One may wonder why not produce all fragments as mate-pairs alternatively use long-read sequencing that can produce several kilobases of contiguous sequence? The reason is the cost. High-throughput short-read sequencing is still much cheaper than the alternatives and is used to provide overall coverage. Therefore, the majority of the sequence coverage is based on short-reads and only a relatively small portion of additional coverage by short- and long-insert paired-end sequencing.

A combination of short-insert paired-end and mate-pairs provide coverage to span across repeated regions and to resolve structural variants. An alternative is of course to use long-read sequencing but it is a matter of available funding since long-read sequencing is still relatively expensive in comparison.

image

Figure 5. Short- and long-insert paired-ends. The long-insert paired-ends are also termed as mate-pairs.


What complicates genome assembly?

Repeated regions

Repeats and duplicated regions are the main devils making the assembly task difficult. In general, assembly algorithms are able to handle repeats that are shorter than the average read length. Although, not all the time 100% correct. Depending on the specific algorithm and parameter settings a small portion of fragments containing short repeat may still end up in the wrong location. This can happen when only a few bases in a flanking region do not match the consensus sequence while the rest of the fragment matches more or less perfectly.

When the bases of a fragment do not match the rest of the alignment, we must consider a few different causes for this. 1. The differences are caused by sequencing errors, 2. The fragment is a repeat belonging to a different genomic location (Figure 5), or 3. The fragment is in a correct location but contains polymorphism among the homologous chromosomes (Figure 6).

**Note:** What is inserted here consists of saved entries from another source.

Lemma replace_cons_other a c r :
  Ascii.eqb c a = false ->
  replace a EmptyString (String c r) = String c (replace a EmptyString r).
Proof. intros H. cbn [replace]. now rewrite H. Qed.

Lemma replace_cons_same a r :
  replace a EmptyString (String a r) = replace a EmptyString r.
Proof. cbn [replace]. now rewrite Ascii.eqb_refl. Qed.

(** Removing a character that is not whitespace does not change what
    [rstrip] sees of the trailing whitespace. *)
Lemma rstrip_replace a s :
  is_space a = false ->
  rstrip (replace a EmptyString (rstrip s)) = rstrip (replace a EmptyString s).
Proof.
  intros Ha. induction s as [|c r IH]; [reflexivity|].
  cbn [rstrip]. destruct (rstrip r) as [|b r'] eqn:Hr.
  - cbn [replace rstrip] in IH.
    destruct (Ascii.eqb_spec c a) as [->|Hca].
    + rewrite Ha. rewrite !replace_cons_same. exact IH.
    + apply Ascii.eqb_neq in Hca.
      rewrite (replace_cons_other a c r Hca). cbn [rstrip]. rewrite <- IH.
      destruct (is_space c) eqn:Hsp; [reflexivity|].
      rewrite (replace_cons_other a c _ Hca). cbn [replace rstrip].
      now rewrite Hsp.
  - destruct (Ascii.eqb_spec c a) as [->|Hca].
    + rewrite !replace_cons_same. exact IH.
    + apply Ascii.eqb_neq in Hca.
      rewrite !(replace_cons_other a c _ Hca). cbn [rstrip]. now rewrite IH.
Qed.

Lemma length_lstrip s : String.length (lstrip s) <= String.length s.
Proof.
  induction s as [|c r IH]; cbn [lstrip String.length]; [lia|].
  destruct (is_space c); cbn [String.length]; lia.
Qed.

Lemma lstrip_fixed_head c r :
  lstrip (String c r) = String c r -> is_space c = false.
Proof.
  cbn [lstrip]. destruct (is_space c); [|reflexivity].
  intros H. pose proof (length_lstrip r) as Hl. rewrite H in Hl.
  cbn [String.length] in Hl. lia.
Qed.

Lemma lstrip_rstrip_fixed s : lstrip s = s -> lstrip (rstrip s) = rstrip s.
Proof.
  destruct s as [|c r]; [reflexivity|].
  intros H. apply lstrip_fixed_head in H. cbn [rstrip].
  destruct (rstrip r); rewrite ?H; cbn [lstrip]; now rewrite H.
Qed.

Lemma no_space_cons c w : is_space c = false -> no_space w -> no_space (String c w).
Proof.
  intros Hc Hw a. cbn [occurs]. intros H. apply orb_true_iff in H as [H|H].
  - apply Ascii.eqb_eq in H. now subst.
  - now apply Hw.
Qed.

Lemma no_space_empty : no_space EmptyString.
Proof. intros c H. discriminate H. Qed.

Lemma split_words s :
  Forall (fun w => w <> EmptyString /\ no_space w) (split s).
Proof.
  induction s as [|c r IH]; cbn [split]; [constructor|].
  destruct (is_space c) eqn:Hc; [assumption|].
  destruct r as [|c' r'].
  - constructor; [|constructor].
    split; [discriminate | apply no_space_cons; [assumption | apply no_space_empty]].
  - destruct (is_space c') eqn:Hc'.
    + constructor; [|assumption].
      split; [discriminate | apply no_space_cons; [assumption | apply no_space_empty]].
    + destruct (split (String c' r')) as [|w ws].
      * constructor; [|constructor].
        split; [discriminate | apply no_space_cons; [assumption | apply no_space_empty]].
      * inversion IH as [|? ? [Hw1 Hw2] Hws]. subst.
        constructor; [|assumption].
        split; [discriminate | now apply no_space_cons].
Qed.

Lemma Forall_firstn {A : Type} (P : A -> Prop) n (l : list A) :
  Forall P l -> Forall P (firstn n l).
Proof.
  revert l. induction n as [|n IH]; intros l H; simpl; [constructor|].
  destruct H; constructor; [assumption | now apply IH].
Qed.

End StrFacts.

(* ===================================================================== *)
(** * Deleting and creating chats *)
(* ===================================================================== *)

Module ThreadStore.
Import PyDict DictFacts GeminiChatBot Props.

(** [delete_chat] with its successive updates of the session state
    gathered into one record. *)
Lemma delete_chat_eq chat_id s :
  delete_chat chat_id s =
    if mem chat_id (chats s) then
      let c := del chat_id (chats s) in
      let t := if mem chat_id (chat_titles s)
               then del chat_id (chat_titles s) else chat_titles s in
      (if String.eqb chat_id (active_chat s) then
         if non_empty c
         then SessionState c t (hd EmptyString (keys c))
                           (chat_counter s) (user_input s)
         else SessionState (set "Chat 1" [greeting] c)
                           (set "Chat 1" "Chat 1" t) "Chat 1" 1 (user_input s)
       else SessionState c t (active_chat s) (chat_counter s) (user_input s),
       Rerun)
    else (s, Continue).
Proof.
  unfold delete_chat. destruct s as [c t a n u].
  unfold with_chats, with_chat_titles, with_active_chat, with_chat_counter.
  cbn [chats chat_titles active_chat chat_counter user_input].
  destruct (mem chat_id c); [|reflexivity].
  destruct (mem chat_id t);
    cbn [chats chat_titles active_chat chat_counter user_input];
    (destruct (String.eqb chat_id a); [|reflexivity]);
    destruct (non_empty (del chat_id c)); reflexivity.
Qed.

(** The state [delete_chat] leaves when it removes the only chat, whatever
    the titles were. *)
Lemma delete_chat_sole chat_id s :
  keys (chats s) = [chat_id] ->
  active_chat s = chat_id ->
  exists titles,
    fst (delete_chat chat_id s) =
      SessionState [("Chat 1", [greeting])]
                   (set "Chat 1" "Chat 1" titles) "Chat 1" 1 (user_input s)
    /\ (forall k, In k (keys titles) -> In k (keys (chat_titles s)) /\ k <> chat_id).
Proof.
  intros Hkeys Hact. rewrite delete_chat_eq.
  assert (Hmem : mem chat_id (chats s) = true).
  { apply mem_true_iff. rewrite Hkeys. now left. }
  assert (Hdel : del chat_id (chats s) = []).
  { apply keys_nil. rewrite keys_del, Hkeys. simpl.
    now rewrite String.eqb_refl. }
  rewrite Hmem, Hact, String.eqb_refl, Hdel. cbn.
  destruct (mem chat_id (chat_titles s)) eqn:Hmt.
  - exists (del chat_id (chat_titles s)). split; [reflexivity|].
    intros k Hk. now apply in_keys_del.
  - exists (chat_titles s). split; [reflexivity|].
    intros k Hk. split; [assumption|]. intros ->.
    apply mem_false_iff in Hmt. contradiction.
Qed.

(** C2. Deleting the sole remaining chat, which is then also the active
    one, leaves exactly one chat, named [Chat 1], whose history is the
    single greeting of the model; its title is [Chat 1], it is the active
    chat, and the counter is back to 1. *)
Theorem delete_last_chat_resets chat_id s :
  keys (chats s) = [chat_id] ->
  active_chat s = chat_id ->
  let s' := fst (delete_chat chat_id s) in
  chats s' = [("Chat 1", [Message model "Hello! How can I assist you today?"])]
  /\ get (chat_titles s') "Chat 1" = Some "Chat 1"
  /\ active_chat s' = "Chat 1"
  /\ chat_counter s' = 1%Z.
Proof.
  intros Hkeys Hact s'.
  destruct (delete_chat_sole chat_id s Hkeys Hact) as [titles [Heq _]].
  subst s'. rewrite Heq. cbn [chats chat_titles active_chat chat_counter].
  repeat split. apply get_set_same.
Qed.

Lemma delete_last_chat_resets_witness :
  keys (chats seventh_alone) = ["Chat 7"]
  /\ active_chat seventh_alone = "Chat 7"
  /\ chats (fst (delete_chat "Chat 7" seventh_alone)) = [("Chat 1", [greeting])]
  /\ chat_counter (fst (delete_chat "Chat 7" seventh_alone)) = 1%Z.
Proof.
  split; [reflexivity | split; [reflexivity|]].
  destruct (delete_last_chat_resets "Chat 7" seventh_alone eq_refl eq_refl)
    as (Hc & _ & _ & Hn).
  split; [exact Hc | exact Hn].
Defined.

(** C10. [delete_chat] on an identifier that is not a key of [chats]
    changes nothing: the chats, the titles, the active chat and the counter
    are as before (and no rerun is requested). *)
Theorem delete_chat_absent chat_id s :
  ~ In chat_id (keys (chats s)) ->
  delete_chat chat_id s = (s, Continue).
Proof.
  intros Hnin. unfold delete_chat.
  apply mem_false_iff in Hnin. now rewrite Hnin.
Qed.

Lemma delete_chat_absent_witness :
  ~ In "Chat 3" (keys (chats init_state)) /\
  delete_chat "Chat 3" init_state = (init_state, Continue).
Proof.
  assert (H : ~ In "Chat 3" (keys (chats init_state))).
  { simpl. intros [H|[]]. discriminate H. }
  split; [exact H | exact (delete_chat_absent "Chat 3" init_state H)].
Defined.

Lemma set_same_keys {V W : Type} (d : dict V) (d' : dict W) k v w :
  keys d = keys d' -> keys (set k v d) = keys (set k w d').
Proof.
  intros Hk. destruct (in_dec string_dec k (keys d)) as [Hin|Hnin].
  - rewrite !keys_set_present; congruence.
  - rewrite !keys_set_absent; congruence.
Qed.

Lemma new_chat_same_keys s : same_keys s -> same_keys (new_chat s).
Proof.
  unfold same_keys, new_chat. cbn. apply set_same_keys.
Qed.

If the base qualities are low, i.e., the probability of errors is above a set threshold, the software will label these as errors (1). However, in the case of the bases having a low error probability, then the fragment is likely to originate from a different genomic location (2) (Figure 5), or the differences are caused by polymorphism (3) (Figure 6).

In the cases where the differences are caused by short flanking regions of erroneously assembled fragments, the number of such reads is in general low. In addition, the differences appear at the beginning or at the end of the sequenced fragments. In comparison, if the differences are due to polymorphism among homologs, we should see a higher number of fragments containing the same sequence. We can use these facts to determine the correct case.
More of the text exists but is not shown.